This train of tchinovniks has its counterpart full of eloquent, and even melancholy, humor. Kléstakof has just finished counting his money; he finds the part easy to play, and full of profit. But Osip, whose dull head contains more sense than his master’s giddy pate, advises him to have his post-horses put in, and to pack off while yet there is time. Kléstakof admits that his reasoning is good; still, the farce is so pleasant that he cannot refrain from writing to one of his friends, a Petersburg journalist. It is easy to conjecture that this letter will never reach its destination, and that it will serve to bring about the dénoûment.

Suddenly voices are heard outside the house. It is the merchants, the hatter at their head, coming to bring their complaints before the revizor. The mayor steals from them shamelessly: when they complain, he slams the door in your face, saying, “I will not apply the knout, for that’s against the law; but I will make you eat humble pie.” A woman comes, complaining that her husband had been forcibly conscripted as a soldier, in place of two others who had escaped service through the aid of bribes. “Your husband is a thief: he is already, or he will be,”—that is the excuse offered her by this “blackguard of a mayor.”

But it is a real inspector-general’s business to perform the functions of his office. Kléstakof has enjoyed the profits, and thinks that he can confine his duties to that. At this moment the sick appear in their hospital dressing-gowns, fever and pestilence in their faces: the false revizor rudely drives away all this importunate throng, and shuts the door fast.

In happy contrast to the lugubrious impression of these scenes, the author introduces some inventions of charming buffoonery. The mayor’s daughter enters. To beguile the time, Kléstakof makes love to her, kisses her, falls on his knees before her. The mother appears, and expresses her astonishment—but in the fashion of Bélise, in the “Femmes Savantes;” such homage as that is befitting. The daughter departs after a sharp reprimand. The extempore lover, now addressing the mother, continues the wooing which he had begun with the daughter, who returns just as he throws himself on his knees for the second time. The mayor comes in unexpectedly, and almost chokes with surprise to hear an inspector-general ask for his daughter’s hand. How can he deny himself such an honor? The agreement is made on the spot, and the two lovers fall into each other’s arms.

Just at this moment the valet Osip comes, and, twitching his master by the tail of his coat, announces that the horses are ready. The adventurer, recalled to reality, ventures a brief explanation: a very wealthy uncle to visit, a day’s journey distant. The post-chaise departs; and the act ends with the postilion’s command to his horses, “Off with you, on wings!”

The dénoûment has been unnecessarily anticipated. It has a gayety, a dash, a variety in its detail, which make it amusing, fascinating, rich in surprises. Nevertheless it is only the identical dénoûment of our “Misanthrope,” the all-revealing letter in which each character of the drama receives his share of epigrams. Gogol’s humor is given free play in this series of rapidly sketched portraits, the originals of which are united around the reader, who is spared no more than the rest. The development of the idea has an inexhaustible verve; but the idea itself belongs to Molière, and Merimée long ago ascribed to him all the honor of it.

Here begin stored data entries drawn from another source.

(* ===== verification/ApiLogin.v ===== *)
(** [internal/api/server.go]: the pages anyone may ask for, the login in three
    steps, the login through OpenID Connect, and the end of a session.

    A login flow is found by a cookie, belongs to one source and one stage and
    lives for three minutes; it ends when the session is opened or refused. *)

From S2P Require Import Prelude GoString GoMonad GoTime GoNet GoCrypto Crypto NetUtil Model StoreDB StoreThreat StoreUsers Auth Service Vault Settings Accounts ApiCore.
From Stdlib Require Import Ascii.
Open Scope Z_scope.

Definition loginFlowCookie : string := "domnex_login_flow".
Definition loginStagePassword : string := "password".
Definition loginStageOTP : string := "otp".
Definition loginFlowTTL : duration := 3 * Minute.
Definition session_age : Z := 12 * 3600.
Definition flow_age : Z := 180.

Definition pruneLoginFlowsLocked (t : time) (s : Server) : Server :=
  s <| sv_login ::= filter (fun p => After (lf_Expires p.2) t = true) |>.
Definition pruneOIDCFlowsLocked (t : time) (s : Server) : Server :=
  s <| sv_oidc ::= filter (fun p => After (of_Expires p.2) t = true) |>.

(** The claims of an OpenID token. *)
Definition oidcNonceMatch (claims : gmap string Claim) (expected : string) : bool :=
  match claims !! "nonce" with Some (CText raw) => String.eqb (TrimSpace raw) (TrimSpace expected) | _ => false end.

Fixpoint first_claim (claims : gmap string Claim) (keys : list string) : string :=
  match keys with
  | [] => ""
  | k :: l =>
      if String.eqb k "" then first_claim claims l
      else match claims !! k with
      | Some (CText s) => if String.eqb (norm s) "" then first_claim claims l else norm s
      | _ => first_claim claims l
      end
  end.
Definition oidcUsernameFromClaims (claims : gmap string Claim) (preferredClaim : string) : string :=
  first_claim claims [TrimSpace preferredClaim; "preferred_username"; "email"; "sub"].

(** Each group once, in lower case. *)
Fixpoint add_groups (seen : gset string) (l : list string) : list string :=
  match l with
  | [] => []
  | s :: l =>
      let s := norm s in
      if String.eqb s "" || bool_decide (s ∈ seen) then add_groups seen l else s :: add_groups ({[s]} ∪ seen) l
  end.
Definition oidcGroupsFromClaims (claims : gmap string Claim) (claim : string) : list string :=
  let claim := TrimSpace claim in
  match claims !! (if String.eqb claim "" then "groups" else claim) with
  | Some (CText g) => add_groups ∅ (Fields (ReplaceAll g ","%char " "))
  | Some (CList l) => add_groups ∅ (omap (fun s => s) l)
  | _ => []
  end.

Definition oidc_base_scopes : list string := ["openid"; "profile"; "email"].
Definition extra_scopes (s : string) : list string :=
  List.filter nonempty (map TrimSpace (Fields (ReplaceAll (TrimSpace s) ","%char " "))).
(** The start asks for each scope once. *)
Definition start_scopes (s : string) : list string :=
  fold_left (fun scopes sc => if existsb (fun ex => String.eqb ex sc) scopes then scopes else scopes ++ [sc])
    (extra_scopes s) oidc_base_scopes.

Section login.
Context (o : Outside).

Definition SourceIP (r : ApiRequest) : string := requestIP (o_auth o) (ar_http r).

Definition handleCSRF (r : ApiRequest) : W Response :=
  t ← randomHex;
  let token := match t with Ok t => t | Err _ => "" end in
  mret (mkResponse StatusOK (RCsrf token) [set_cookie r "domnex_csrf" token false 0] "").

Definition handlePublicStyle : W Response :=
  '(profile, custom) ← or_err StatusInternalServerError (app GetStyleSettings);
  mret (writeJSON StatusOK (RStyle profile custom)).

Definition oidc_settings : W OIDCSettings :=
  c ← app (GetOIDCSettings (o_decode_oidc o)); mret (match c with Ok c => c | Err _ => zero_OIDCSettings end).

Definition handleLoginOptions : W Response :=
  cfg ← oidc_settings; mret (writeJSON StatusOK (ROIDCEnabled (oi_Enabled cfg))).

Definition handleLoginOIDCStart (r : ApiRequest) : W Response :=
  let denied := writeErr StatusUnauthorized "login failed" in
  let broken := writeErr StatusInternalServerError "login failed" in
  cfg ← oidc_settings;
  if negb (oi_Enabled cfg) then answer denied
  else
    clientSecret ← or_answer denied (app (GetOIDCClientSecret (o_Open o)));
    let issuer := TrimSpace (oi_IssuerURL cfg) in
    if negb (o_discover o issuer) then answer denied
    else
      state ← or_answer broken randomHex;
      nonce ← or_answer broken randomHex;
      t ← clock;
      changes (pruneOIDCFlowsLocked t) ≫= fun _ =>
      changes (fun s => s <| sv_oidc ::= <[state := mkoidcFlow (SourceIP r) nonce (Add t loginFlowTTL)]> |>) ≫= fun _ =>
      mret (writeJSON StatusOK (RAuthURL (o_auth_url o issuer (TrimSpace (oi_ClientID cfg)) clientSecret
        (TrimSpace (oi_RedirectURL cfg)) (start_scopes (oi_Scopes cfg)) state nonce))).

(** Take the flow of a state: a state is good for one callback. *)
Definition take_oidc_flow (state : string) : W (option oidcFlow) :=
  t ← clock;
  changes (pruneOIDCFlowsLocked t) ≫= fun _ =>
  flow ← reads (fun s => sv_oidc s !! state);
  changes (fun s => s <| sv_oidc ::= delete state |>) ≫= fun _ => mret flow.

(** The claims the issuer vouches for. *)
Definition oidc_claims (cfg : OIDCSettings) (clientSecret code : string) : result (gmap string Claim) :=
  let issuer := TrimSpace (oi_IssuerURL cfg) in
  let clientID := TrimSpace (oi_ClientID cfg) in
  if negb (o_discover o issuer) then Err (ErrText "issuer")
  else
    rawID ← o_exchange o issuer clientID clientSecret (TrimSpace (oi_RedirectURL cfg))
              (oidc_base_scopes ++ extra_scopes (oi_Scopes cfg)) code;
    if String.eqb (TrimSpace rawID) "" then Err (ErrText "no id token") else o_verify o issuer clientID rawID.

Definition handleLoginOIDCCallback (r : ApiRequest) : W Response :=
  let failed := Redirect "/?login=failed" in
  cfg ← oidc_settings;
  let state := TrimSpace (query_of r "state") in
  let code := TrimSpace (query_of r "code") in
  if negb (oi_Enabled cfg) || String.eqb state "" || String.eqb code "" then answer failed
  else
    flow ← take_oidc_flow state;
    match flow with
    | None => answer failed
    | Some flow =>
        if negb (String.eqb (of_SourceIP flow) (SourceIP r)) then answer failed
        else
          clientSecret ← or_answer failed (app (GetOIDCClientSecret (o_Open o)));
          match oidc_claims cfg clientSecret code with
          | Err _ => answer failed
          | Ok claims =>
              if negb (oidcNonceMatch claims (of_Nonce flow)) then answer failed
              else
                let username := oidcUsernameFromClaims claims (oi_UsernameClaim cfg) in
                if String.eqb username "" then answer failed
                else
                  '(role, domainIDs) ← or_answer failed (app (ResolveOIDCRole (oidcGroupsFromClaims claims (oi_GroupsClaim cfg)) cfg));
                  '(sid, _) ← or_answer failed (store (AuthenticateExternal (o_auth o) username role domainIDs "oidc" (SourceIP r)));
                  mret (mkResponse StatusFound RNone [set_cookie r "domnex_session" sid true session_age] "/")
          end
    end.

Definition flow_cookie (r : ApiRequest) (token : string) : Cookie := set_cookie r loginFlowCookie token true flow_age.
Definition save_flow (token : string) (f : loginFlow) : W unit := changes (fun s => s <| sv_login ::= <[token := f]> |>).

Definition handleLoginStart (r : ApiRequest) : W Response :=
  username ← decodeJSON o (KText "username") r;
  token ← or_answer (writeErr StatusInternalServerError "login failed") randomHex;
  t ← clock;
  changes (pruneLoginFlowsLocked t) ≫= fun _ =>
  save_flow token (mkloginFlow (TrimSpace username) "" (SourceIP r) loginStagePassword (Add t loginFlowTTL)) ≫= fun _ =>
  mret (mkResponse StatusOK (RNext "password") [flow_cookie r token] "").

(** The flow of the cookie; one of another stage or source is dropped. *)
Definition requireLoginFlow (r : ApiRequest) (stage : string) : W (option (string * loginFlow)) :=
  match cookie_of r loginFlowCookie with
  | None => mret None
  | Some c =>
      let token := TrimSpace c in
      if String.eqb token "" then mret None
      else
        t ← clock;
        changes (pruneLoginFlowsLocked t) ≫= fun _ =>
        f ← reads (fun s => sv_login s !! token);
        match f with
        | None => mret None
        | Some flow =>
            if negb (String.eqb (lf_Stage flow) stage) || negb (String.eqb (lf_SourceIP flow) (SourceIP r))
            then changes (fun s => s <| sv_login ::= delete token |>) ≫= fun _ => mret None
            else mret (Some (token, flow))
        end
  end.

Definition handleLoginPassword (r : ApiRequest) : W Response :=
  password ← decodeJSON o (KText "password") r;
  f ← requireLoginFlow r loginStagePassword;
  match f with
  | None => answer (writeErr StatusUnauthorized "login failed")
  | Some (token, flow) =>
      t ← clock;
      changes (pruneLoginFlowsLocked t) ≫= fun _ =>
      save_flow token (flow <| lf_Password := password |> <| lf_Stage := loginStageOTP |> <| lf_Expires := Add t loginFlowTTL |>) ≫= fun _ =>
      mret (mkResponse StatusOK (RNext "otp") [flow_cookie r token] "")
  end.

(** The cookie that ends the flow. *)
Definition clearLoginFlow (token : string) (r : ApiRequest) : W Cookie :=
  changes (fun s => s <| sv_login ::= delete token |>) ≫= fun _ => mret (set_cookie r loginFlowCookie "" true (-1)).

Definition handleLoginFinish (r : ApiRequest) : W Response :=
  otp ← decodeJSON o (KText "otp") r;
  f ← requireLoginFlow r loginStageOTP;
  match f with
  | None => answer (writeErr StatusUnauthorized "login failed")
  | Some (token, flow) =>
      cleared ← clearLoginFlow token r;
      a ← store (AuthenticatePassword (o_decode_ldap o) (o_Open o) (o_IDKey o) (o_ldap o) (o_auth o)
                   (lf_Username flow) (lf_Password flow) (TrimSpace otp) (lf_SourceIP flow));
      mret (match a with
            | Err _ => (writeErr StatusUnauthorized "login failed") <| an_Cookies := [cleared] |>
            | Ok (sid, user) => mkResponse StatusOK (RUser user) [cleared; set_cookie r "domnex_session" sid true session_age] ""
            end)
  end.

Definition handleLogout (id : Identity) (r : ApiRequest) : W Response :=
  (if is_token id then mret tt
   else match cookie_of r "domnex_csrf" with
        | None => answer (writeErr StatusForbidden "invalid csrf token")
        | Some v => refuse_if (String.eqb v "" || negb (String.eqb v (header (ar_http r) "X-Csrf-Token"))) StatusForbidden "invalid csrf token"
        end) ≫= fun _ =>
  (match cookie_of r "domnex_session" with
   | Some c => if String.eqb c "" then mret tt else store (Logout c (id_Username id)) ≫= fun _ => mret tt
   | None => mret tt
   end) ≫= fun _ =>
  mret (mkResponse StatusOK ROk [set_cookie r "domnex_session" "" true (-1)] "").

Definition handleLogoutAll (id : Identity) : W Response :=
  refuse_if (id_UserID id =? 0) StatusBadRequest "session identity required" ≫= fun _ =>
  or_err StatusInternalServerError (store (LogoutAll (id_UserID id) (id_Username id))) ≫= fun _ => answer_ok.

Definition handleMe (id : Identity) : W Response := mret (writeJSON StatusOK (RIdentity id)).
End login.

What belongs to Gogol, what gives the dénoûment of “The Revizor” an original coloring, is the mayor’s comic fury at finding that he has been cheated in such a fine fashion. His new title of father-in-law of an inspector-general had already begun to exalt him, to intoxicate him. He has crushed the merchants with it. He has overwhelmed them with the lightning of his glance. He has dismissed them with one of those deep phrases, such as paint the Russian tchinovnik with his redoubtable hypocrisy: “God commands us to forgive: I have no spite against you. You will only be good enough to remember that I am giving my daughter in marriage, and not to the first noble that comes along. Endeavor to have your congratulations suitable to the occasion. Don’t expect to get off with a smoked salmon or a sugar-loaf. Do you hear me? Go, and God protect you!” The sly old dog has already begun to dream of a general’s epaulets: it can be seen how he is puffed up; he receives with the air of a prince the unctuous compliments of the other tchinovniks. Suddenly the pail of milk falls, and the milk is spilt; the balloon bursts! In all that comes to pass, there is only sheer comedy; a skilful sharper, and duped rascals. The one who is most duped of all, the mayor, gives himself up to a storm of the most amusing frenzy. “You great fool!” he says to himself, pounding himself, “idiot! you have taken a dish-clout for a great personage! And this very moment he is galloping off down the road to the sound of the bells. He will tell the story to everybody. Worse than all, he will find some penny-a-liner, some scribbler, to cover you with ridicule! Behold the disgrace of it! He will not spare your rank or your office, and he will find people to applaud him with their voices and their hands. You laugh? Laugh at yourselves, yes. [He stamps with passion.] If I only had ’em! these scribblers! Cursed liberals! Spawn of the Devil! I’d put a bit on ’em! I’d put a curb on ’em! I’d crush the whole brood of ’em.”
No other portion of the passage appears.